No matter where you live, a natural disaster can strike at any time. Here in the Northwest, we’re told to expect the next big earthquake at any time. Many of our majestic mountains are dormant volcanos. The natural beauty of our forests can turn into horrible forest fires from a carelessly thrown cigarette butt. Extreme winter storms are a serious risk. Floods are common throughout our region and we also get the occasional tornado. While disasters are sometimes instantly fatal, survival often depends on whether you are prepared.
The Alaska Department of Health and Social Services maintains the Health Emergency Response Operations (HERO) website with information on how to prepare for all the above disasters and more.
Are you and your family ready for a disaster? The CDC offers three simple steps to be prepared:
— Get a Kit
— Make a Plan
— Be Informed
Your kit will include items like food and water, health supplies, personal care items, safety supplies, electronics, important documents, extra cash, and your emergency plan.
Your emergency plan will include a family communication plan and a family disaster plan. Your disaster plan should include safe spots in your home for disasters like earthquakes, multiple meeting places, and the best escape routes from your home. You should practice your contingencies as a family.

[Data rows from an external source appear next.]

(* ===== verification/MvccBook.v ===== *)
(** * VELOCITY execution: facts on the order book

    Quotes are exact, candidates are taken by price and age, and a match moves
    exactly what it says between the two owners and their locks. *)

From stdpp Require Import gmap sorting.
From S2P Require Import Prelude Format Scheduler Mempool MempoolPlan Mvcc MvccOrders MvccBatch MvccWorkers MvccSerial MvccLedger MvccMoves MvccExec.

(** ** Quotes *)

Lemma md_step_spec ub ud ua q rem n : 0 <= ua -> 0 <= ub <= LLONG_MAX -> 0 < ud <= LLONG_MAX -> 0 <= n ->
  q * ud + rem = Z.shiftr ua (n + 1) * ub -> 0 <= rem < ud -> 0 <= q <= LLONG_MAX ->
  match md_step ub ud ua (q, rem) n with
  | Some (q', rem') => q' * ud + rem' = Z.shiftr ua n * ub /\ 0 <= rem' < ud /\ 0 <= q' <= LLONG_MAX
  | None => LLONG_MAX < Z.shiftr ua n * ub / ud
  end.
Proof.
  intros Ha Hb Hd Hn Hi Hr Hq. unfold md_step. cbv zeta.
  assert (Z.shiftr ua n = 2 * Z.shiftr ua (n + 1) + (if Z.testbit ua n then 1 else 0)) as Hs.
  { rewrite <- Z.shiftr_shiftr by lia. rewrite <- (Z.div2_spec (Z.shiftr ua n)).
    rewrite (Z.div2_odd (Z.shiftr ua n)) at 1. rewrite <- Z.bit0_odd, Z.shiftr_spec by lia. rewrite Z.add_0_l.
    by destruct (Z.testbit ua n). }
  pose proof (Z.div_mod ub ud ltac:(lia)) as Hbd. pose proof (Z.mod_pos_bound ub ud ltac:(lia)) as Hbr.
  assert (0 <= ub / ud) as Hbq by (apply Z.div_pos; lia).
  set (S1 := Z.shiftr ua (n + 1)) in *. set (bq := ub / ud) in *. set (br := ub mod ud) in *.
  assert (LLONG_MAX = 2 ^ 63 - 1) as HM by done. assert (LLONG_MAX / 2 = 2 ^ 62 - 1) as HM2 by done. rewrite HM2.
  assert (forall x y, LLONG_MAX < x -> 0 <= y -> LLONG_MAX < (x * ud + y) / ud) as Hbig.
  { intros x y Hx Hy. rewrite Z.div_add_l by lia. pose proof (Z.div_pos y ud Hy ltac:(lia)). lia. }
  assert (Z.shiftr ua n * ub = 2 * (q * ud + rem) + (if Z.testbit ua n then bq * ud + br else 0)) as Ht.
  { rewrite Hs, Hi. destruct (Z.testbit ua n); nia. }
  rewrite Ht. clear Hs Ht Hi.
  assert (0 <= (if Z.testbit ua n then bq * ud + br else 0)) as Ht0 by (destruct (Z.testbit ua n); nia).
  case_decide as H1.
  { replace (2 * (q * ud + rem)) with (2 * q * ud + 2 * rem) by lia. rewrite <- Z.add_assoc. apply Hbig; lia. }
  rewrite (u64_small (q * 2)), (u64_small (rem * 2)) by word.
  destruct (decide (rem * 2 >= ud)) as [H2|H2].
  - destruct (decide (q * 2 >= LLONG_MAX)) as [H3|H3]; cbn [mbind option_bind]; [exfalso; lia|].
    rewrite (u64_small (q * 2 + 1)), (u64_small (rem * 2 - ud)) by word. destruct (Z.testbit ua n); [|split; [nia|lia]].
    case_decide as H4.
    { replace (2 * (q * ud + rem) + (bq * ud + br)) with ((q * 2 + 1 + bq) * ud + (rem * 2 - ud + br)) by lia. apply Hbig; lia. }
    rewrite (u64_small (q * 2 + 1 + bq)), (u64_small (rem * 2 - ud + br)) by word. case_decide as H5.
    + case_decide as H6.
      { replace (2 * (q * ud + rem) + (bq * ud + br)) with ((q * 2 + 1 + bq + 1) * ud + (rem * 2 - ud + br - ud)) by lia. apply Hbig; lia. }
      rewrite (u64_small (q * 2 + 1 + bq + 1)), (u64_small (rem * 2 - ud + br - ud)) by word. split; [nia|lia].
    + split; [nia|lia].
  - cbn [mbind option_bind]. destruct (Z.testbit ua n); [|split; [nia|lia]].
    case_decide as H4.
    { replace (2 * (q * ud + rem) + (bq * ud + br)) with ((q * 2 + bq) * ud + (rem * 2 + br)) by lia. apply Hbig; lia. }
    rewrite (u64_small (q * 2 + bq)), (u64_small (rem * 2 + br)) by word. case_decide as H5.
    + case_decide as H6.
      { replace (2 * (q * ud + rem) + (bq * ud + br)) with ((q * 2 + bq + 1) * ud + (rem * 2 + br - ud)) by lia. apply Hbig; lia. }
      rewrite (u64_small (q * 2 + bq + 1)), (u64_small (rem * 2 + br - ud)) by word. split; [nia|lia].
    + split; [nia|lia].
Qed.
(** Whether the header becomes the best, and the puts. *)
Definition stage_best_chain (n : bytes) (newh : QrxBtcSpvHeaderInfo) : option (Z * puts) :=
  let old := h ← db_get (nkey n (cs "best_hash")) 65; load_header_hash n h in
  nw ← BN_hex2bn (si_chainwork_hex newh);
  better ← match old with
           | Some oldh => ow ← BN_hex2bn (si_chainwork_hex oldh); Some (bool_decide (BN_cmp nw ow > 0))
           | None => Some true
           end;
  if negb better then Some (0, [])
  else
    '(path, a) ← climb_new (height_fuel newh) n old [] newh;
    path ← match old with
           | Some oldh => bh ← climb_old (height_fuel oldh) n (si_height a) oldh; climb_both (height_fuel a) n path a bh
           | None => Some path
           end;
    act ← activate n newh (reverse path);
    let clear := match old with
                 | Some oldh => (fun h => (akey n h, cs "-")) <$> seqZ (si_height newh + 1) (si_height oldh - si_height newh)
                 | None => []
                 end in
    Some (1, act ++ clear ++ best_puts n newh).

(** The header of 80 bytes, before its height and its work are known. *)
Definition parse_header (header_hex raw prev : bytes) : QrxBtcSpvHeaderInfo :=
  mkHeader (header_hash_from_raw raw) prev (field_hash_display (take 32 (drop 36 raw))) (snprintf_s 161 header_hex) []
    0 (rd32le raw 0) (rd32le raw 68) (rd32le raw 72) (rd32le raw 76) 0.
Definition set_place (h : QrxBtcSpvHeaderInfo) (height : Z) (chainwork : bytes) : QrxBtcSpvHeaderInfo :=
  mkHeader (si_hash h) (si_prev_hash h) (si_merkle_root h) (si_header_hex h) chainwork height (si_version h) (si_timestamp h) (si_bits h)
    (si_nonce h) (si_active h).

(** The puts of the first header of a network. *)
Definition genesis_puts (n : bytes) (h : QrxBtcSpvHeaderInfo) : puts :=
  stage_header_fields n h ++ [(akey n 0, si_hash h)] ++
  [(nkey n (cs "best_hash"), si_hash h); put_u (nkey n (cs "best_height")) 0; (nkey n (cs "best_chainwork"), si_chainwork_hex h)] ++
  [(nkey n (cs "initialized"), cs "1")].
Definition place_genesis (n raw : bytes) (h : QrxBtcSpvHeaderInfo) : option QrxBtcSpvHeaderInfo :=
  if pow_valid raw (si_bits h) n then
    w ← work_from_bits (si_bits h); cw ← bn_to_hex w 96; Some (set_place h 0 cw)
  else None.

(** The puts of the batch of its own; [Some []] when there is a best header. *)
Definition qrx_btc_spv_init (network : bytes) : option puts :=
  n ← normnet network;
  match db_get (nkey n (cs "best_hash")) 65 with
  | Some _ => Some []
  | None =>
      gh ← qrx_btc_spv_genesis_header_hex n;
      raw ← hex_decode gh 80;
      if decide (length raw <> 80%nat) then None
      else h ← place_genesis n raw (parse_header gh raw (replicate 64 x30)); Some (genesis_puts n h)
  end.

(** A header that is not the first: its place and work. *)
Definition place_header (n raw : bytes) (h : QrxBtcSpvHeaderInfo) : option QrxBtcSpvHeaderInfo :=
  prev ← load_header_hash n (si_prev_hash h);
  let height := si_height prev +64 1 in
  if match median_time_past n (si_hash prev) with Some mtp => bool_decide (si_timestamp h <= mtp) | None => false end then None
  else
    expbits ← expected_bits n prev height (si_timestamp h);
    if decide (si_bits h <> expbits) then None
    else if pow_valid raw (si_bits h) n then
      pw ← work_from_bits (si_bits h);
      pp ← BN_hex2bn (si_chainwork_hex prev);
      cw ← bn_to_hex (BN_add pp pw) 96;
      Some (set_place h height cw)
    else None.

(** The header, whether it is the best now, and the puts. *)
Definition qrx_btc_spv_stage_header (network header_hex : bytes) : option (QrxBtcSpvHeaderInfo * Z * puts) :=
  n ← normnet network;
  if decide (length header_hex <> 160%nat) then None
  else
    raw ← hex_decode header_hex 80;
    let h := parse_header header_hex raw (field_hash_display (take 32 (drop 4 raw))) in
    if header_exists n (si_hash h) then h ← load_header_hash n (si_hash h); Some (h, 0, [])
    else if decide (db_get (nkey n (cs "best_hash")) 65 = None) then
      gen ← qrx_btc_spv_genesis_header_hex n;
      if strcaseeq gen header_hex then h ← place_genesis n raw h; Some (h, 1, genesis_puts n h) else None
    else
      h ← place_header n raw h;
      '(best, ps) ← stage_best_chain n h;
      Some (h, best, stage_header_fields n h ++ ps).
End state.
End bn.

If a family member is very young, older, or has special medical needs, your planning will need to be more extensive. You’ll also need supplies for your four-legged family members.
You can stay informed by signing up for alerts from your emergency management agency. A NOAA weather radio (battery-powered, solar, or hand-crank) can provide updates. The Alaska Division of Homeland Security & Emergency Management provides information, as do municipal Emergency Management pages. Emergency Management Essentials provides other information for Alaskans.
Preparedness will differ depending on where you live, including whether you live in an urban or rural area. However, no matter where you live, and what potential disasters you face, you should always be ready. Being prepared — it’s not just for scouts!
Susan Johnson is Regional Director for the U.S. Department of Health and Human Services, Region 10.